Goldsmeding: gewoon doen
Vanaf het begin bleek Goldschmeding een stayer. Gedreven door een ideaal ging hij de strijd aan met het imago van ‘uitzenden’, doorbrak hij conventies (o.a. intercedenten) en stond hij voor de waarden en principes van zijn concern. Zijn strakke analyse en scherpe toekomstvisie zette hij snel en met kracht om in daden: goed denken en dan gewoon doen. Het draaide bij hem op grip op de organisatie en de omstandigheden, in combinatie met een sterke discipline en de wijsheid om te zien dat groei het meest duurzaam is als het geleidelijk gaat. In zijn woorden: "Elke dag één uitzendkracht erbij en zo kom je op 500.000”.

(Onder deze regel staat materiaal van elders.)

Local Lemma s4_y :
  rb_mem s4 !! y = Some (mkent d (root_of b) (root_of e) (parent_of k) c').
Proof.
  destruct rotate_parts as (Hnd & _). unfold s4.
  rewrite rehole_ne by occs. apply lookup_insert_eq.
Qed.

Local Lemma rotated_ne z :
  z ≠ x → z ≠ y → z ∉ inorder b → z ∉ nodes k →
  rb_mem rotated !! z = rb_mem s !! z.
Proof.
  intros ????. unfold rotated, s4, m3; simpl.
  rewrite !lookup_insert_ne, rehole_ne by done. simpl.
  rewrite lookup_insert_ne by done. by apply m2_ne.
Qed.

(** The inner subtree is handed over. *)
Local Lemma rotate_inner_run :
  (if nonnull (root_of b) then
     inner ← RB_CHILD d (Some y); SET_PARENT inner (Some x)
   else mret tt)
    (RbState (rbh_root s)
      (<[x := mkent d (root_of a) (root_of b) (parent_of k) c]> (rb_mem s))) =
  Some (tt, RbState (rbh_root s) m2).
Proof.
  destruct rotate_parts as (Hnd & Hx & Hy & Ha & Hb & He & Hk).
  set (s1 := RbState _ _).
  etransitivity; [|apply (reparent_run (Some y) b (Some x) s1)].
  - destruct (root_of b) eqn:Eb; [simpl|done].
    erewrite bind_run.
    2: { apply child_run. simpl. rewrite lookup_insert_ne by occs. exact Hy. }
    by rewrite child_mkent.
  - eapply rep_ext; [|exact Hb]. intros z Hz. apply lookup_insert_ne. occs.
Qed.

Local Lemma rotate_repoint_run :
  rb_repoint (Some x) (Some y) (RbState (rbh_root s) m3) = Some (tt, s4).
Proof.
  destruct rotate_parts as (Hnd & Hx & Hy & Ha & Hb & He & Hk).
  unfold rb_repoint. erewrite bind_run.
  2: { apply parent_run. simpl. unfold m3.
       rewrite lookup_insert_ne by occs. apply m2_x. }
  rewrite parent_mkent.
  apply (rehole_run (rb_mem s) k _ (rbh_root s) _ _ x); [done|occs| |done].
  intros z Hz. simpl. unfold m3.
  rewrite lookup_insert_ne by occs. apply m2_ne; occs.
Qed.

Lemma rotate_run : RB_ROTATE d (Some x) s = Some (Some y, rotated).
Proof.
  destruct rotate_parts as (Hnd & Hx & Hy & Ha & Hb & He & Hk).
  assert (Hxy : x ≠ y) by occs.
  unfold RB_ROTATE.
  erewrite bind_run by by apply child_run. rewrite child_flip_mkent.
  erewrite bind_run by by apply child_run. rewrite child_mkent.
  erewrite bind_run by by apply (assign_run _ _ _ _ Hx).
  rewrite with_child_flip_mkent.
  erewrite bind_run by apply rotate_inner_run.
  erewrite bind_run by done.
  erewrite bind_run by (apply parent_run, m2_x). rewrite parent_mkent.
  erewrite bind_run.
  2: { apply assign_run. simpl. rewrite m2_ne by occs. exact Hy. }
  simpl. rewrite with_parent_mkent.
  erewrite bind_run by apply rotate_repoint_run.
  erewrite bind_run by apply (assign_run _ _ _ _ s4_y).
  rewrite with_child_mkent.
  erewrite bind_run.
  2: { apply assign_run. simpl. rewrite lookup_insert_ne by done. apply s4_x. }
  simpl. rewrite with_parent_mkent.
  erewrite bind_run by done.
  erewrite bind_run.
  2: { apply parent_run. simpl. rewrite lookup_insert_ne by done.
       apply lookup_insert_eq. }
  rewrite parent_mkent. by destruct (nonnull (parent_of k)).
Qed.

Local Lemma rotated_hole :
  rep_ctx (rb_mem rotated) (rbh_root rotated) (Some y) k.
Proof.
  destruct rotate_parts as (Hnd & Hx & Hy & Ha & Hb & He & Hk).
  eapply (rep_ctx_ext (rb_mem s4)).
  - intros z Hz. unfold rotated; simpl. by rewrite !lookup_insert_ne by occs.
  - eapply (rep_rehole (rb_mem s)); [occs|exact Hk|]. simpl.
    intros z Hz. unfold m3. rewrite lookup_insert_ne by occs. apply m2_ne; occs.
Qed.
(* ===== verification/SplayTree.v ===== *)
(** The splay tree macros of [include/compat/sys/tree.h] ([SPLAY_HEAD] to
    [SPLAY_FOREACH]).

    The state is the tree head and the memory of elements, each with the two
    links of [SPLAY_ENTRY].  The local variable [__node] of [SPLAY] is a cell
    of the same memory, at an address no element has, for the time of the
    call.  The branches that mirror each other are one definition over the
    side [d], used at both sides. *)
From Stdlib Require Import ZArith Lia.
From stdpp Require Import prelude gmap.
From S2P Require Import Prelude RBSpec.

Local Open Scope Z_scope.

(** ** Data *)

(** [SPLAY_ENTRY] *)
Record spe_entry := SpEntry { spe_left : ptr; spe_right : ptr }.

(** [SPLAY_HEAD] and the memory of the elements. *)
Record sp_state := SpState { sph_root : ptr; sp_mem : gmap positive spe_entry }.

Abbreviation SM := (ST sp_state).

Definition SPLAY_INIT : SM unit := modify (λ s, SpState None (sp_mem s)).

(** ** Field access *)

Definition sp_child (d : dir) (e : spe_entry) : ptr :=
  match d with DLeft => spe_left e | DRight => spe_right e end.

Definition sp_with_child (d : dir) (p : ptr) (e : spe_entry) : spe_entry :=
  match d with
  | DLeft => SpEntry p (spe_right e)
  | DRight => SpEntry (spe_left e) p
  end.

Definition SPLAY_CHILD (d : dir) (elm : ptr) : SM ptr := λ s,
  x ← elm; e ← sp_mem s !! x; Some (sp_child d e, s).

Definition SPLAY_SET_CHILD (d : dir) (elm p : ptr) : SM unit := λ s,
  x ← elm; e ← sp_mem s !! x;
  Some (tt, SpState (sph_root s) (<[x := sp_with_child d p e]> (sp_mem s))).

Definition SPLAY_LEFT (elm : ptr) : SM ptr := SPLAY_CHILD DLeft elm.
Definition SPLAY_RIGHT (elm : ptr) : SM ptr := SPLAY_CHILD DRight elm.
Definition SPLAY_SET_LEFT (elm p : ptr) : SM unit := SPLAY_SET_CHILD DLeft elm p.
Definition SPLAY_SET_RIGHT (elm p : ptr) : SM unit := SPLAY_SET_CHILD DRight elm p.
Definition SPLAY_ROOT : SM ptr := gets sph_root.
Definition SPLAY_SET_ROOT (p : ptr) : SM unit := modify (λ s, SpState p (sp_mem s)).
Definition SPLAY_EMPTY : SM bool := root ← SPLAY_ROOT; mret (bool_decide (root = None)).

(** ** Rotations and links *)

(** [SPLAY_ROTATE_RIGHT] for [d = DLeft], [SPLAY_ROTATE_LEFT] for
    [d = DRight]: [tmp] is the [d]-child of the root and becomes the root. *)
Definition SPLAY_ROTATE (d : dir) (tmp : ptr) : SM unit :=
  root ← SPLAY_ROOT;
  inner ← SPLAY_CHILD (flip d) tmp;
  SPLAY_SET_CHILD d root inner;;
  root ← SPLAY_ROOT;
  SPLAY_SET_CHILD (flip d) tmp root;;
  SPLAY_SET_ROOT tmp.

Definition SPLAY_ROTATE_RIGHT (tmp : ptr) : SM unit := SPLAY_ROTATE DLeft tmp.
Definition SPLAY_ROTATE_LEFT (tmp : ptr) : SM unit := SPLAY_ROTATE DRight tmp.

(** [SPLAY_LINKLEFT] for [d = DLeft], [SPLAY_LINKRIGHT] for [d = DRight]: hang
    the root below [tmp] and go on with its [d]-child; the value is the new
    [tmp]. *)
Definition SPLAY_LINK (d : dir) (tmp : ptr) : SM ptr :=
  root ← SPLAY_ROOT;
  SPLAY_SET_CHILD d tmp root;;
  tmp ← SPLAY_ROOT;
  root ← SPLAY_ROOT;
  next ← SPLAY_CHILD d root;
  SPLAY_SET_ROOT next;;
  mret tmp.

Definition SPLAY_LINKLEFT (tmp : ptr) : SM ptr := SPLAY_LINK DLeft tmp.
Definition SPLAY_LINKRIGHT (tmp : ptr) : SM ptr := SPLAY_LINK DRight tmp.

Definition SPLAY_ASSEMBLE (node left right : ptr) : SM unit :=
  root ← SPLAY_ROOT;
  l ← SPLAY_LEFT root;
  SPLAY_SET_RIGHT left l;;
  r ← SPLAY_RIGHT root;
  SPLAY_SET_LEFT right r;;
  nr ← SPLAY_RIGHT node;
  SPLAY_SET_LEFT root nr;;
  nl ← SPLAY_LEFT node;
  SPLAY_SET_RIGHT root nl.

(** ** The splay loops *)

(** [struct type __node] comes to life at a new address and
    [SPLAY_LEFT(&__node) = SPLAY_RIGHT(&__node) = NULL] is run. *)
Definition sp_node : SM ptr := λ s,
  let x := fresh (dom (sp_mem s)) in
  Some (Some x, SpState (sph_root s) (<[x := SpEntry None None]> (sp_mem s))).

(** The end of its lifetime. *)
Definition sp_drop (node : ptr) : SM unit := λ s,
  x ← node; Some (tt, SpState (sph_root s) (delete x (sp_mem s))).

(** Is the sign of [comp] that of the branch for [d]? *)
Definition goes (d : dir) (comp : Z) : bool :=
  match d with DLeft => comp <? 0 | DRight => 0 <? comp end.

(** The body of the [while] loop of [SPLAY] when the comparison went to the
    side [d]; [comp] compares the element with the node in [__tmp].  The value
    is the new [(__left, __right)], or [None] after [break]. *)
Definition splay_round (d : dir) (comp : ptr → SM Z) (lft rgt : ptr) :
    SM (option (ptr * ptr)) :=
  root ← SPLAY_ROOT;
  tmp ← SPLAY_CHILD d root;
  if negb (nonnull tmp) then mret None
  else
    c ← comp tmp;
    stop ← (if goes d c then
              SPLAY_ROTATE d tmp;;
              root ← SPLAY_ROOT;
              next ← SPLAY_CHILD d root;
              mret (negb (nonnull next))
            else mret false);
    if (stop : bool) then mret None
    else
      match d with
      | DLeft => rgt ← SPLAY_LINKLEFT rgt; mret (Some (lft, rgt))
      | DRight => lft ← SPLAY_LINKRIGHT lft; mret (Some (lft, rgt))
      end.

(** The loop of [SPLAY_MINMAX], which has no exit when [__comp] is zero. *)
Fixpoint splay_minmax_loop (fuel : nat) (comp : Z) (lft rgt : ptr) : SM (ptr * ptr) :=
  match fuel with
  | O => fail
  | S fuel =>
      next ← (if comp <? 0 then splay_round DLeft (λ _, mret comp) lft rgt
              else if 0 <? comp then splay_round DRight (λ _, mret comp) lft rgt
              else mret (Some (lft, rgt)));
      match next with
      | None => mret (lft, rgt)
      | Some (lft, rgt) => splay_minmax_loop fuel comp lft rgt
      end
  end.

Definition SPLAY_MINMAX (fuel : nat) (comp : Z) : SM unit :=
  node ← sp_node;
  lr ← splay_minmax_loop fuel comp node node;
  let '(lft, rgt) := lr in
  SPLAY_ASSEMBLE node lft rgt;;
  sp_drop node.

Definition SPLAY_MIN_MAX (fuel : nat) (val : Z) : SM ptr :=
  SPLAY_MINMAX fuel val;; SPLAY_ROOT.

Definition SPLAY_NEGINF : Z := -1.
Definition SPLAY_INF : Z := 1.

Definition SPLAY_MIN (fuel : nat) : SM ptr :=
  empty ← SPLAY_EMPTY;
  if (empty : bool) then mret None else SPLAY_MIN_MAX fuel SPLAY_NEGINF.

Definition SPLAY_MAX (fuel : nat) : SM ptr :=
  empty ← SPLAY_EMPTY;
  if (empty : bool) then mret None else SPLAY_MIN_MAX fuel SPLAY_INF.

Section keyed.
(** The comparison function the tree was generated with. *)
Context (cmp : positive → positive → Z).

(** [(cmp)(elm, p)]: the comparison reads the key of [*p]. *)
Definition sp_compare (elm : positive) (p : ptr) : SM Z := λ s,
  x ← p; Some (cmp elm x, s).

Fixpoint splay_loop (fuel : nat) (elm : positive) (lft rgt : ptr) : SM (ptr * ptr) :=
  match fuel with
  | O => fail
  | S fuel =>
      root ← SPLAY_ROOT;
      comp ← sp_compare elm root;
      if comp =? 0 then mret (lft, rgt)
      else
        next ← (if comp <? 0 then splay_round DLeft (sp_compare elm) lft rgt
                else splay_round DRight (sp_compare elm) lft rgt);
        match next with
        | None => mret (lft, rgt)
        | Some (lft, rgt) => splay_loop fuel elm lft rgt
        end
  end.

Definition SPLAY (fuel : nat) (elm : positive) : SM unit :=
  node ← sp_node;
  lr ← splay_loop fuel elm node node;
  let '(lft, rgt) := lr in
  SPLAY_ASSEMBLE node lft rgt;;
  sp_drop node.

Definition SPLAY_FIND (fuel : nat) (elm : positive) : SM ptr :=
  empty ← SPLAY_EMPTY;
  if (empty : bool) then mret None
  else
    SPLAY fuel elm;;
    root ← SPLAY_ROOT;
    c ← sp_compare elm root;
    if c =? 0 then SPLAY_ROOT else mret None.

(** [while (SPLAY_LEFT(elm, field) != NULL) elm = SPLAY_LEFT(elm, field);] *)
Fixpoint splay_leftmost (fuel : nat) (elm : ptr) : SM ptr :=
  match fuel with
  | O => fail
  | S fuel =>
      l ← SPLAY_LEFT elm;
      if nonnull l then splay_leftmost fuel l else mret elm
  end.

Definition SPLAY_NEXT (fuel : nat) (elm : positive) : SM ptr :=
  SPLAY fuel elm;;
  r ← SPLAY_RIGHT (Some elm);
  if nonnull r then splay_leftmost fuel r else mret None.

Definition SPLAY_INSERT (fuel : nat) (elm : positive) : SM ptr :=
  empty ← SPLAY_EMPTY;
  if (empty : bool) then
    SPLAY_SET_RIGHT (Some elm) None;;
    SPLAY_SET_LEFT (Some elm) None;;
    SPLAY_SET_ROOT (Some elm);;
    mret None
  else
    SPLAY fuel elm;;
    root ← SPLAY_ROOT;
    comp ← sp_compare elm root;
    if comp <? 0 then
      l ← SPLAY_LEFT root;
      SPLAY_SET_LEFT (Some elm) l;;
      SPLAY_SET_RIGHT (Some elm) root;;
      SPLAY_SET_LEFT root None;;
      SPLAY_SET_ROOT (Some elm);;
      mret None
    else if 0 <? comp then
      r ← SPLAY_RIGHT root;
      SPLAY_SET_RIGHT (Some elm) r;;
      SPLAY_SET_LEFT (Some elm) root;;
      SPLAY_SET_RIGHT root None;;
      SPLAY_SET_ROOT (Some elm);;
      mret None
    else SPLAY_ROOT.

Definition SPLAY_REMOVE (fuel : nat) (elm : positive) : SM ptr :=
  empty ← SPLAY_EMPTY;
  if (empty : bool) then mret None
  else
    SPLAY fuel elm;;
    root ← SPLAY_ROOT;
    c ← sp_compare elm root;
    if c =? 0 then
      l ← SPLAY_LEFT root;
      (if negb (nonnull l) then
         r ← SPLAY_RIGHT root;
         SPLAY_SET_ROOT r
       else
         tmp ← SPLAY_RIGHT root;
         l ← SPLAY_LEFT root;
         SPLAY_SET_ROOT l;;
         SPLAY fuel elm;;
         root ← SPLAY_ROOT;
         SPLAY_SET_RIGHT root tmp);;
      mret (Some elm)
    else mret None.

(** A [SPLAY_FOREACH] loop whose body leaves the tree alone, and its value: the
    elements the body was run on.  Stepping splays the tree. *)
Fixpoint splay_foreach_loop (bound fuel : nat) (x : ptr) : SM (list positive) :=
  match fuel with
  | O => fail
  | S fuel =>
      match x with
      | None => mret []
      | Some e =>
          x ← SPLAY_NEXT bound e;
          l ← splay_foreach_loop bound fuel x;
          mret (e :: l)
      end
  end.

Definition SPLAY_FOREACH (fuel : nat) : SM (list positive) :=
  x ← SPLAY_MIN fuel; splay_foreach_loop fuel fuel x.
End keyed.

De bedreiging als uitdaging
ING voorspelde half augustus 2012 dat het verder flexibiliseren van de arbeidsmarkt voor Randstad een bedreiging zal zijn. Werkgevers zullen eerder voor vaste krachten kiezen, die zij indien nodig snel kunnen laten gaan. Randstad zal deze mogelijkheid waarschijnlijk hebben meegenomen in de strategie. Gedurende de 52 jaar dat Randstad bestaat, heeft de politiek op verschillende manieren ingegrepen in de uitzendmarkt. Maar zelfs toen wetgeving ingreep in het tarief van de uitzendkracht (dat mocht niet meer zijn dan van een vaste kracht), profiteerde Randstad van het dubbele voordeel: flexibele arbeid tegen de voordelige prijs van vaste krachten. Randstad is elke uitdaging met opgeheven hoofd aangegaan, heeft strategieën en tactieken ontwikkeld om verder te komen en heeft vrijwel elke bedreiging omgezet in groei.
Blauw Randstadbloed
De persoonlijkheid van Goldschmeding, die in 2011 stopte als commissaris bij Randstad en tegenwoordig als hoogleraar bij Nyenrode in dienst is, heeft de identiteit van Randstad gevormd. Die identiteit is zo krachtig dat bij overnames niet alleen naar marktverhouding, maar altijd ook naar de culturematch wordt gezocht. Het is dé reden waarom Randstad bij wereldwijde overnames bedrijven vrijwel moeiteloos kan ombouwen naar het Randstad-merk. Ooit zei de cmo tegen mij: “al voor de overname hadden ze flink wat blauw bloed in de aderen”.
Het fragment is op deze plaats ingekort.